The JSON-LD type for a page that answers specific questions. Each question is a Question object with a name and an acceptedAnswer. Google historically used FAQPage to render "People also ask" rich snippets, and AI Overviews continue to cite pages with FAQPage markup at a disproportionate rate because the Q&A structure maps cleanly to a user prompt.

Adding FAQPage to a page you already wrote is usually 20 minutes of work: pull out three or four common user questions and copy the answer text verbatim into a Question/acceptedAnswer block. The payoff is outsized.

Google-Extended

AI crawler

Google's opt-out user-agent for Gemini and Vertex AI training. It is not a separate crawler — the same Googlebot you've always known fetches the pages, but a User-agent: Google-Extended / Disallow: / line in robots.txt signals "do not use this content to train Gemini." The page still appears in Google Search and is still fetched by Googlebot for indexing.

This split is a compromise between Google's search product and its AI product, and it lets publishers keep search visibility without feeding the model. Allowing Google-Extended explicitly (rather than by default) is the signal our rubric looks for.

GPTBot

AI crawler

OpenAI's training crawler for GPT models, launched in mid-2023. It is the most common AI user-agent in production robots.txt files today. A separate user-agent, ChatGPT-User, is used by the in-product browsing tool that fetches pages on behalf of a user's chat query.

GPTBot honours robots.txt at the directory level and respects crawl-delay. Blocking GPTBot while allowing ChatGPT-User is the most common "have your cake and eat it" policy: it removes your content from training but leaves it available for citations when a user explicitly asks ChatGPT about your site.

JSON-LD

Schema.org

The JSON-based serialisation of Schema.org, embedded in an HTML page as <script type="application/ld+json">...</script>. It is the preferred format for structured data on modern sites because it decouples the markup from the rendered HTML — you can change the layout without re-wiring the metadata.

AI crawlers parse every JSON-LD block on a page and merge them into a single entity graph.

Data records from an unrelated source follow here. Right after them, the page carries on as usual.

(** A delivery that has its receipt is answered without running the callback. *)
Lemma received_again sql delivery handle table digest t db k :
  prepareInbox delivery true = inr (table, digest) → pg_aborted db = false →
  received table (id_Key delivery) db = Some digest →
  ∃ k', inbox_call sql None true delivery (Some handle) (quiet_env t) (MkWorld db None k) =
    (Ok InboxDuplicate, MkWorld db None k').
Proof.
  intros Hp Ha Hr. destruct (prepare_inv _ _ _ Hp) as [Hk Hd]. unfold received in Hr.
  destruct (pg_inbox db !! table) as [rows|] eqn:Et; [|done]. simpl in Hr.
  assert (∀ n, insert_receipt table (id_Key delivery) digest n db = inr (db, 0)) as Hi.
  { intros n. unfold insert_receipt. rewrite Ha, Et, Hk, Hr. by rewrite Hd, digest_is_key. }
  assert (∀ n, select_receipt table (id_Key delivery) n db = inr (db, Some digest)) as Hsel.
  { intros n. unfold select_receipt. by rewrite Ha, Et, Hr. }
  assert (∀ n, select_one n db = inr (db, tt)) as Hone by (intros n; unfold select_one; by rewrite Ha).
  unfold inbox_call, WithInbox, WithInboxSQL. rewrite Hp.
  destruct sql; eexists; unfold runInbox, session_exec, sql_session, pgx_session, driver_call, run, exec,
    begin_tx, commit_tx, rollback_on_error, reject, mbind, M_bind, mret, M_ret, current, store_current, query;
    cbn; rewrite ?Hi; cbn; rewrite ?Hsel; cbn; rewrite String.eqb_refl; cbn; rewrite ?Hone; cbn; reflexivity.
Qed.

(** What a receiver reads from a request. *)
Definition request_delivery (table : InboxTable) (r : Request) : option InboxDelivery :=
  (λ key, MkInboxDelivery table key (rq_Body r)) <$> header_of "Idempotency-Key" r.

(** C20. Redelivery is absorbed: every attempt at an event for a sink, whatever
    its number and time, carries the same key and body, which the inbox
    accepts; once the receipt is there the inbox answers a further attempt
    with success, without running the callback and without changing
    anything. *)
Theorem redelivery_absorbed s1 s2 now1 now2 a b table name :
  (SinkName a, Source a, ID a, Payload a) = (SinkName b, Source b, ID b, Payload b) →
  Payload a ≠ "" → table_name table = inr name →
  ∃ delivery digest,
    request_delivery table (build_request s1 now1 a) = Some delivery ∧
    request_delivery table (build_request s2 now2 b) = Some delivery ∧
    prepareInbox delivery true = inr (name, digest) ∧
    ∀ sql handle t db k, pg_aborted db = false →
      received name (id_Key delivery) db = Some digest →
      ∃ k', inbox_call sql None true delivery (Some handle) (quiet_env t) (MkWorld db None k) =
        (Ok InboxDuplicate, MkWorld db None k').
Proof.
  intros [= E1 E2 E3 E4] Hp Hn.
  set (delivery := MkInboxDelivery table (deliveryKey a) (Payload a)).
  assert (prepareInbox delivery true = inr (name, hex_encode (Sum256 (Payload a)))) as Hprep.
  { unfold prepareInbox, delivery, deliveryKey. simpl. rewrite digest_is_key, Hn. simpl.
    destruct (Payload a); [done|]. done. }
  exists delivery, (hex_encode (Sum256 (Payload a))). unfold request_delivery. rewrite !request_key.
  split; [done|]. split; [|split; [done|]].
  - simpl. unfold delivery, deliveryKey. by rewrite E1, E2, E3, E4.
  - intros sql handle t db k Ha Hr. by eapply received_again.
Qed.

End InboxProps.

A homepage can ship an Organization block, a WebSite block with SearchAction, and a BreadcrumbList block, and the model will read all three as one coherent description of the site. Our Schema Inspector shows every JSON-LD block on a page and flags missing fields.

llms-full.txt

Core file

The long-form companion to llms.txt. While llms.txt is a curated manifest of links, llms-full.txt contains the actual prose — the articles, the documentation, the key passages — inlined as markdown in a single file. Crawlers that want to understand the site in one fetch can download llms-full.txt and skip the HTML scraping entirely.

llms-full.txt is optional in the spec and only one extra point on our rubric, but it is a powerful signal when present. A 30 KB llms-full.txt tells an answer engine everything it needs to know about a documentation site in a single HTTP request, versus crawling 50 HTML pages.

llms.txt

Core file

A plain-markdown file at the root of a site (/llms.txt) that describes what the site is about, in a format optimised for large language models. The spec (llmstxt.org) requires an H1 with the site name, a blockquote summary, and H2 sections listing key pages as markdown links with one-line descriptions.

llms.txt is the single cheapest signal to fix and the hardest for competitors to copy — not because the format is hard, but because it forces the team to actually write down what the site is for. Perplexity, Claude, and ChatGPT all look for it on first visit. Our llms.txt Validator scores a live file 0-20 against the spec.

Meta robots

Concept

The <meta name="robots" content="..."> tag in the page <head> that controls per-page indexing policy. Common values: index,follow (default), noindex, nofollow, and the newer noai and noimageai extensions that some crawlers honour.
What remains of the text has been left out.